Remove FileWatcher from KNN.

0ctopus13prime commented 1 month ago

Description

Design doc : https://github.com/opensearch-project/k-NN/issues/1885#issuecomment-2377956971

This PR is to remove FileWatcher from KNN. FileWatcher periodically monitors a vector index file then clean up resource once it is deleted. However, as outlined in the doc above, releasing allocated native memory is well being dealt with in 80DV Producer already. Therefore, we can safely remove FileWatcher. Just that, in since the newest version is now using vector format, I've added the same cleaning logic in there as well.

Related Issues

Move away from file watcher for releasing memory : https://github.com/opensearch-project/k-NN/issues/1885
[BUG] KNN doesn't release memory when close index : https://github.com/opensearch-project/k-NN/issues/1012

Check List

[ ] New functionality includes testing.
[ ] New functionality has been documented.
[ ] API changes companion pull request created.
[ ] Commits are signed per the DCO using --signoff.
[ ] Public documentation issue/PR created.

By submitting this pull request, I confirm that my contribution is made under the terms of the Apache 2.0 license. For more information on following Developer Certificate of Origin and signing off your commits, please check here.

0ctopus13prime commented 1 month ago

@jmazanec15 Please note that this is the initial PR for code sharing. Will add integ testings + unit tests shortly.

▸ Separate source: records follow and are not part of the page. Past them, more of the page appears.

(* ===== verification/LoadBalancer.v ===== *)
(** * The load balancer

    service/loadbalancer: the services of Kubernetes of type LoadBalancer are given the
    external addresses of the nodes that run their pods.  The cached client of
    controller-runtime is a parameter ([LBClient]). *)

From stdpp Require Import gmap strings.
From S2P Require Import Prelude GoMaps Kube.
#[local] Open Scope Z_scope.
#[local] Set Warnings "-clear-no-such-hyp".

(** Namespace and name. *)
Abbreviation NamespacedName := (string * string)%type.

Record Pod : Type := mkPod { p_Namespace : string; p_Labels : gmap string string; p_NodeName : string; p_Phase : string }.

(** The status of a port of an ingress, and the ingress of corev1: a pointer and a slice
    that may be nil are options. *)
Record PortStatus : Type := mkPortStatus { ps_Port : Z; ps_Protocol : string; ps_Error : option string }.
Record LoadBalancerIngress : Type := mkLoadBalancerIngress {
  li_IP : string; li_Hostname : string; li_IPMode : option string; li_Ports : option (list PortStatus)
}.
#[export] Instance PortStatus_eq_dec : EqDecision PortStatus.
Proof. solve_decision. Defined.
#[export] Instance LoadBalancerIngress_eq_dec : EqDecision LoadBalancerIngress.
Proof. solve_decision. Defined.

(** Of a service, the name, [Spec.Type], [Spec.Selector] and
    [Status.LoadBalancer.Ingress]; a nil slice, which [reflect.DeepEqual] tells from an
    empty one, is [None]. *)
Record Service : Type := mkService {
  s_Name : NamespacedName; s_Type : string; s_Selector : gmap string string;
  s_Ingress : option (list LoadBalancerIngress)
}.
#[export] Instance Service_eq_dec : EqDecision Service.
Proof. solve_decision. Defined.

(** A condition of a node is its type and its status. *)
Record LBNode : Type := mkLBNode { n_Conditions : list (string * string); n_Addresses : list NodeAddress }.

Definition ServiceTypeLoadBalancer : string := "LoadBalancer".
Definition PodRunning : string := "Running".
Definition NodeReady : string := "Ready".
Definition ConditionTrue : string := "True".
Definition LoadBalancerIPModeProxy : string := "Proxy".

Definition isLoadBalancer (svc : Service) : bool := (s_Type svc =? ServiceTypeLoadBalancer)%string.

Class LBClient : Type := {
  ClusterSt : Type;
  getService : NamespacedName -> ClusterSt -> outcome Service;
  listPods : string -> gmap string string -> ClusterSt -> outcome (list Pod);
  podsOnNode : string -> ClusterSt -> outcome (list Pod);
  listServices : string -> ClusterSt -> outcome (list Service);
  getLBNode : string -> ClusterSt -> outcome LBNode;
  patchIngress : NamespacedName -> option (list LoadBalancerIngress) -> ClusterSt -> outcome unit * ClusterSt;
  isNotFound : error -> bool;
  selects : gmap string string -> gmap string string -> bool
}.

Section LB.
Context {C : LBClient} {O : GoOrder}.

Definition nodeIsReady (node : LBNode) : bool :=
  match List.find (fun c => (c.1 =? NodeReady)%string) (n_Conditions node) with
  | Some (_, status) => (status =? ConditionTrue)%string
  | None => false
  end.

(** What is appended for an address. *)
Definition ingressOf (address : string) : LoadBalancerIngress :=
  mkLoadBalancerIngress address "" (Some LoadBalancerIPModeProxy) None.

(** The loop over the addresses of a node, with [seen] and [ingresses]. *)
Definition addAddress (acc : gset string * list LoadBalancerIngress) (a : NodeAddress)
    : gset string * list LoadBalancerIngress :=
  if bool_decide (Type_ a = NodeExternalIP) && negb (bool_decide (Address a ∈ acc.1))
  then ({[Address a]} ∪ acc.1, acc.2 ++ [ingressOf (Address a)])
  else acc.

(** The loop over the nodes: one that cannot be read or is not ready is passed over. *)
Definition addNode (k : ClusterSt) (acc : gset string * list LoadBalancerIngress) (nodeName : string)
    : gset string * list LoadBalancerIngress :=
  match getLBNode nodeName k with
  | Ok node => if nodeIsReady node then foldl addAddress acc (n_Addresses node) else acc
  | _ => acc
  end.

Definition nodeNames (pods : list Pod) : gset string :=
  foldl (fun s pod => if negb (p_NodeName pod =? "")%string && (p_Phase pod =? PodRunning)%string then {[p_NodeName pod]} ∪ s else s) ∅ pods.

(** A slice that was only appended to: nil until something was. *)
Definition appended {A} (l : list A) : option (list A) := match l with [] => None | _ => Some l end.

(** [Reconcile]; [n] is the iteration over the names of the nodes. *)
Definition Reconcile (n : nat) (req : NamespacedName) : Go ClusterSt unit :=
  k <-- get ;;
  match getService req k with
  | Err e => if isNotFound e then ret tt else fail e
  | Panic m => panic m
  | Diverge => lift Diverge
  | Ok svc =>
      if negb (isLoadBalancer svc) then ret tt
      else
        pods <-- lift (listPods (fst (s_Name svc)) (s_Selector svc) k) ;;
        let ingresses := appended (snd (foldl (addNode k) (∅, []) (rangeSet n (nodeNames pods)))) in
        if bool_decide (s_Ingress svc = ingresses) then ret tt
        else fun k => patchIngress req ingresses k
  end.

(** [podToService]: the requests for the services that select a pod. *)
Definition podToService (pod : Pod) (k : ClusterSt) : list NamespacedName :=
  match listServices (p_Namespace pod) k with
  | Ok svcs =>
      map s_Name (List.filter (fun svc => isLoadBalancer svc && selects (s_Selector svc) (p_Labels pod)) svcs)
  | _ => []
  end.

(** [nodeToService]. *)
Definition addRequest (acc : gset NamespacedName * list NamespacedName) (req : NamespacedName) :=
  if bool_decide (req ∈ acc.1) then acc else ({[req]} ∪ acc.1, acc.2 ++ [req]).

Definition nodeToService (nodeName : string) (k : ClusterSt) : list NamespacedName :=
  match podsOnNode nodeName k with
  | Ok pods => snd (foldl addRequest (∅, []) (flat_map (fun pod => podToService pod k) pods))
  | _ => []
  end.

(** ** What is relied on *)

(** The service with other ingresses. *)
Definition withIngress (l : option (list LoadBalancerIngress)) (s : Service) : Service :=
  mkService (s_Name s) (s_Type s) (s_Selector s) l.

(** A patch that is answered was applied: the ingresses of the service are those sent (nil
    and empty are the same on the wire).  One that fails was applied or not. *)
Class LBLaws : Type := {
  servicesOf : ClusterSt -> gmap NamespacedName Service;
  podsOf : ClusterSt -> list Pod;
  getService_law name k : match getService name k with
    | Ok s => servicesOf k !! name = Some s /\ s_Name s = name
    | Err e => isNotFound e = true -> servicesOf k !! name = None
    | _ => False end;
  listPods_law ns sel k : match listPods ns sel k with
    | Ok pods => forall pod, pod ∈ pods <-> pod ∈ podsOf k /\ p_Namespace pod = ns /\ selects sel (p_Labels pod) = true
    | Err _ => True
    | _ => False end;
  podsOnNode_law name k : match podsOnNode name k with
    | Ok pods => forall pod, pod ∈ pods <-> pod ∈ podsOf k /\ p_NodeName pod = name
    | _ => True end;
  listServices_law ns k : match listServices ns k with
    | Ok svcs => forall s, s ∈ svcs <-> servicesOf k !! s_Name s = Some s /\ fst (s_Name s) = ns
    | _ => True end;
  getLBNode_law name k : match getLBNode name k with Ok _ | Err _ => True | _ => False end;
  patch_law name l k : match patchIngress name l k with
    | (Ok _, k') => exists i, default [] i = default [] l /\ servicesOf k' = alter (withIngress i) name (servicesOf k)
    | (Err _, k') => servicesOf k' = servicesOf k
        \/ exists i, default [] i = default [] l /\ servicesOf k' = alter (withIngress i) name (servicesOf k)
    | _ => False end
}.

0ctopus13prime commented 1 month ago

Memory usage monitoring

During the benchmark, the memory usage stayed pretty much the same as the baseline.

Candidate

Baseline

kill-file-watcher-baseline

0ctopus13prime commented 1 month ago

Do verify the latencies as well since you are doing the benchmarking

yeah, that's the plan. I've stuck in fixing subtle issues, and I think it's good to go benchmarking. I'm not expecting there are sever performance regression, but will post the gap in this issue.

0ctopus13prime commented 1 month ago

Please note that in NativeIndexWriter, we still have FSDirectory dependency. Which will be dealt with in the next PR as a part of introducing writing layer in native engines.

0ctopus13prime commented 1 month ago

Found few testing cases are not updated according to this change. Will fix the testing cases and re-raise PR.

0ctopus13prime commented 1 month ago

Performance Benchmark Comparison

Conclusion : I could not find an implication that having this change would degrade performance.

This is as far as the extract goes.